The reshuffle was the biggest Cameron has conducted since he took office in May 2010, and set the stage for the general election in May 2015. The prime minister was freed to change ministers across his government after Foreign Secretary William Hague agreed to take the more junior post of leader of the House of Commons before he retires from Parliament next year.
While one theme was the removal of middle-aged men in favor of younger, sometimes female, faces, the other was a clearing of the political decks. Ministers who had seen problems in their departments were cleared out, while those who solved them stayed or were promoted.
Stowell, 47, will be able to draw the Lords’ minister of state salary of 78,891 pounds ($135,500) a year. Hill, as a full member of the 22-strong cabinet, was entitled to 101,038 pounds a year. Stowell will still be expected to organize government business in the unelected upper house in the same way.
Hill left the Lords post yesterday after being nominated to be the U.K.’s new European Union commissioner.
“There is a limit to the size of the cabinet, to the number of paid roles,” Cameron’s spokesman, Jean-Christophe Gray, told reporters in London when asked about the pay discrepancy. “Fundamentally, the question is around increasing representation of women at the most senior levels of government. We have seen the progress that’s being made today.”
Daisy Sands, head of policy at the Fawcett Society, which campaigns for women’s rights, said the plan to pay Stowell less was “worrying.”
“We would remind government that it is crucial that it takes concrete action to address the ongoing scandal of the U.K.’s gender pay gap for all in society, including for those within its own most senior ranks,” Sands said in an e-mailed statement.
Several high-profile ministers lost out in the cabinet overhaul. For Michael Gove, who has polled badly as education secretary, being a close friend and early supporter of Cameron wasn’t enough to save him from demotion to chief whip. Andrew Lansley, whose changes to the National Health Service required prime ministerial intervention, and Owen Paterson, in charge of the Environment Department during floods this year, were ejected from government completely.

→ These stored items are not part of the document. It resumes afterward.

Lemma standalone_rest_cleans `{SelectorLib} s :
  cleans (om_Namespace (sa_ObjectMeta s)) (standalone_rest_targets s) (standalone_cleanup_rest s).
Proof. apply cleans_bind; apply cleans_when. Qed.

Section lemmas.
Context `{RetryLaws}.

Lemma Standalone_UpdateStatus_preserves {S} (R : S -> S -> Prop) `{!PreOrder R} s :
  preserves R (Standalone_UpdateStatus s).
Proof. apply RetryOnConflict_preserves; [done|]. solve_preserves. Qed.

Lemma Standalone_event_preserves (R : GreptimeDBStandalone -> GreptimeDBStandalone -> Prop)
    `{!PreOrder R} s : preserves R (Standalone_recordNormalEventByPhase s).
Proof. unfold Standalone_recordNormalEventByPhase. repeat case_decide; solve_preserves. Qed.

Lemma setStandaloneStatus_state {W} (env : environment W) p s w :
  out_st (exec env (setStandaloneStatus p) s w) = sa_with_phase p s.
Proof.
  unfold setStandaloneStatus, sa_with_phase, sa_phase. rewrite exec_bind, exec_get.
  cbn [out_res out_st out_world out_log]. case_decide; [done|].
  set (f := set_sa_Phase _ _ _). rewrite exec_bind. unfold sa_update_status. rewrite exec_modify.
  cbn [out_res out_st out_world out_log]. set (s1 := set_sa_Status _ s). symmetry.
  assert (Hp : preserves eq (s ← get; _ ← Standalone_recordNormalEventByPhase s; Standalone_UpdateStatus s)).
  { apply preserves_bind; [apply _|apply preserves_get, _|]. intros c.
    apply preserves_bind; [apply _|apply Standalone_event_preserves, _|].
    intros _. apply Standalone_UpdateStatus_preserves; apply _. }
  exact (Hp W env s1 w).
Qed.

(** Declaring the standalone ready. *)
Lemma Standalone_ready_state {W} (env : environment W) s w :
  sa_phase (out_st (exec env Standalone_ready s w)) = PhaseRunning.
Proof.
  unfold Standalone_ready.
  assert (Hn : forall s w, exec env sa_now s w = Outcome (Ok (env QNow w).1) s (env QNow w).2 [ev QNow (env QNow w).1])
    by (intros s' w'; exact (exec_ask env QNow s' w')).
  rewrite exec_bind, Hn. cbn [out_res out_st out_world out_log].
  rewrite exec_bind, Hn. cbn [out_res out_st out_world out_log].
  rewrite exec_bind. unfold sa_update_status. rewrite exec_modify. unfold prepend.
  cbn [out_res out_st out_world out_log]. rewrite setStandaloneStatus_state. apply sa_phase_with_phase.
Qed.

(** On a healthy server a phase update returns. *)
Lemma setStandaloneStatus_returns {W} (env : environment W) `{!ApiServer env} p s w :
  out_res (exec env (setStandaloneStatus p) s w) <> Panic.
Proof.
  unfold setStandaloneStatus. rewrite exec_bind, exec_get. cbn [out_res out_st out_world].
  case_decide; [done|]. rewrite exec_bind. unfold sa_update_status. rewrite exec_modify.
  cbn [out_res out_st out_world]. set (s1 := set_sa_Status _ s).
  rewrite exec_bind, exec_get. cbn [out_res out_st out_world]. rewrite exec_bind.
  assert (Hq : exists w1 l1, exec env (Standalone_recordNormalEventByPhase s1) s1 w
                             = Outcome (Ok tt) s1 w1 l1).
  { unfold Standalone_recordNormalEventByPhase. repeat case_decide; rewrite ?exec_Event, ?exec_ret; eauto. }
  destruct Hq as (w1 & l1 & ->). cbn [out_res out_st out_world]. unfold prepend. cbn [out_res].
  generalize w1. clear w1 l1. intros w1. revert s1 w1.
  enough (Hu : forall i (s1 : GreptimeDBStandalone) w1,
    out_res (exec env (Standalone_UpdateStatus i) s1 w1) <> Panic) by (intros; apply Hu).
  intros i. apply RetryOnConflict_returns. intros s1 w1. rewrite exec_bind.
  destruct (exec_Get_stored env KStandalone (key_of (sa_ObjectMeta i)) s1 w1) as [l Hget].
  change (@exec GreptimeDBStandalone W GreptimeDBStandalone)
    with (@exec GreptimeDBStandalone W (obj KStandalone)). rewrite Hget.
  cbn [out_res out_st out_world].
  destruct (stored w1 KStandalone (key_of (sa_ObjectMeta i))); [|done].
  rewrite exec_StatusUpdate. cbn. apply server_status_answers.
Qed.
End lemmas.

(** The deployer's methods keep the standalone. *)
Section keeps.
Context `{JsonLib} `{RetryLaws} `{SelectorLib}.

Lemma Standalone_status_keeps : preserves same_standalone Standalone_CheckAndUpdateStatus.
Proof.
  apply preserves_bind; [apply _|apply preserves_get, _|]. intros s.
  apply preserves_bind; [apply _|exact (preserves_GetIfFound _ KStatefulSet _)|].
  intros [sts|]; [|apply preserves_ret, _].
  apply preserves_bind; [apply _|apply preserves_lift, _|]. intros n.
  apply preserves_bind; [apply _|by apply preserves_modify|]. intros _.
  apply preserves_bind; [apply _|apply preserves_get, _|]. intros s1.
  apply preserves_bind; [apply _| |intros _; apply preserves_lift, _].
  apply preserves_log_err; [apply _|apply Standalone_UpdateStatus_preserves, _].
Qed.

Lemma StandaloneDeployer_keeps generate :
  preserves same_standalone generate -> preserves same_standalone (Sync (StandaloneDeployer generate)).
Proof.
  intros Hg. refine (Sync_preserves _ (StandaloneDeployer generate) Hg _ Standalone_status_keeps
    (Forall_nil_2 _) (Forall_nil_2 _)). intros os. apply DefaultDeployer_Apply_preserves, _.
Qed.
End keeps.

Section reconciler_lemmas.
Context `{OpaqueMerge, MergoLib, TomlUnmarshal, FinalizerLib} `{RetryLaws}.
Variable r : StandaloneReconciler.
Context {W : Type} (env : environment W).

Lemma tracks_standalone_prepare : tracks_err env (Standalone_prepare r).
Proof.
  assert (Hg : tracks_err env (on_state (T := GreptimeDBStandalone) get)) by (apply tracks_read; by right).
  unfold Standalone_prepare.
  repeat first
    [ apply tracks_assign; first [apply quiet_Warning|apply quiet_ret]
    | apply tracks_when | exact Hg | apply tracks_bind; [|intros ?] ].
Qed.

Lemma exec_update_standalone s w :
  exec env update_standalone s w =
    let a := env (QUpdate KStandalone s) w in
    let log := [ev (QUpdate KStandalone s) a.1] in
    match a.1 with
    | Ok stored => Outcome (Ok tt) stored a.2 log
    | Err e => Outcome (Err e) s a.2 log
    | Panic => Outcome Panic s a.2 log
    end.
Proof.
  unfold update_standalone. rewrite exec_bind, exec_get. cbn [out_res out_st out_world out_log].
  rewrite exec_bind, (exec_Update (S := obj KStandalone) env KStandalone s s w).
  cbn [out_res out_st out_world out_log]. destruct (env (QUpdate KStandalone s) w) as [[c|e|] w'];
    done.
Qed.
End reconciler_lemmas.

(** ** Properties *)

(** Cleaning a standalone up lists and deletes the claims of its declarative
    target list, in order, up to the first failure, and changes nothing in
    memory; an emptyDir hides the WAL and cache claims. *)
Theorem Standalone_CleanUp_refines `{SelectorLib} {W} (env : environment W) s w :
  let o := exec env Standalone_CleanUp s w in
  cleanup_run (om_Namespace (sa_ObjectMeta s)) (standalone_targets s) (out_log o) (out_res o)
  /\ out_st o = s.
Proof.
  cbn zeta. unfold Standalone_CleanUp. rewrite exec_bind, exec_get. unfold prepend.
  cbn [out_res out_st out_world out_log app]. unfold standalone_targets.
  destruct (Standalone_GetDatanodeFileStorage (Some s)) as [fs|]; [|apply standalone_rest_cleans].
  destruct (FileStorage_IsUseEmptyDir (Some fs)); [apply cleans_ret|].
  exact (cleans_bind _ _ _ _ _ (cleans_when _ _ _ _) (standalone_rest_cleans s) W env s w).
Qed.

Section properties.
Context `{OpaqueMerge, MergoLib, TomlUnmarshal, FinalizerLib} `{RetryLaws}.

(** The phase of a standalone after one [sync] is determined by the phase
    before and by what its deployer returned: success turns Starting and
    Updating into Running and keeps the others (Error included), not ready turns
    Running into Updating and Error into Starting, any other error is returned
    and leaves the phase. *)
Theorem Standalone_sync_phase r {W} (env : environment W) s w :
  preserves same_standalone (Sync (sr_Deployer r)) ->
  let o := exec env (Standalone_sync r) s w in
  match out_res (exec env (Sync (sr_Deployer r)) s w) with
  | Ok _ => sa_phase (out_st o) = if becoming_ready (sa_phase s) then PhaseRunning else sa_phase s
  | Err ErrSyncNotReady => sa_phase (out_st o) = next_phase (sa_phase s)
  | Err e => out_res o = Err e /\ sa_phase (out_st o) = sa_phase s
  | Panic => out_res o = Panic
  end.
Proof.
  intros Hk. cbn zeta. pose proof (Hk W env s w) as (_ & _ & Hp). unfold Standalone_sync.
  rewrite exec_bind, exec_try. cbn zeta.
  destruct (exec env (Sync (sr_Deployer r)) s w) as [[[]|[] |] s1 w1 l1];
    cbn [out_res out_st out_world out_log] in *; try done.
  - rewrite exec_bind, exec_get. cbn [out_res out_st out_world out_log]. rewrite exec_bind.
    fold (sa_phase s1). rewrite Hp. destruct (becoming_ready (sa_phase s)); cbn [when].
    + pose proof (Standalone_ready_state env s1 w1) as Hr.
      by destruct (exec env Standalone_ready s1 w1) as [[[]|e|] s2 w2 l2].
    + rewrite exec_ret. cbn [out_res out_st out_world out_log]. by rewrite exec_ret.
  - rewrite exec_bind, exec_get. cbn [out_res out_st out_world out_log]. rewrite exec_bind.
    fold (sa_phase s1). rewrite Hp.
    pose proof (setStandaloneStatus_state env (next_phase (sa_phase s)) s1 w1) as Hs.
    destruct (exec env (setStandaloneStatus (next_phase (sa_phase s))) s1 w1) as [[[]|e|] s2 w2 l2];
      cbn [out_res out_st out_world out_log] in *; rewrite ?exec_ret; unfold prepend;
      cbn [out_st]; rewrite Hs; apply sa_phase_with_phase.
Qed.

Cameron made a point of replacing older male ministers with women in a reordering of his government to make it more representative of the British population 10 months before the election. Labour has tended to attract more support among women in opinion polls than Cameron’s Conservatives, illustrating a potential difficulty facing the prime minister as he seeks re-election.
Labour has highlighted gaffes by Cameron in references to women in the past. They included his telling one of its senior lawmakers, Angela Eagle, to “calm down, dear” in the House of Commons in April 2011, and giving in to laughter after saying Nadine Dorries, a critic from his own party, was “frustrated” during an exchange in his weekly question-and-answer session later the same year.
The downgrade in the status of Stowell’s job means there are five women members of the 22-strong cabinet, rather than six as initially indicated when Stowell was given the appointment early yesterday.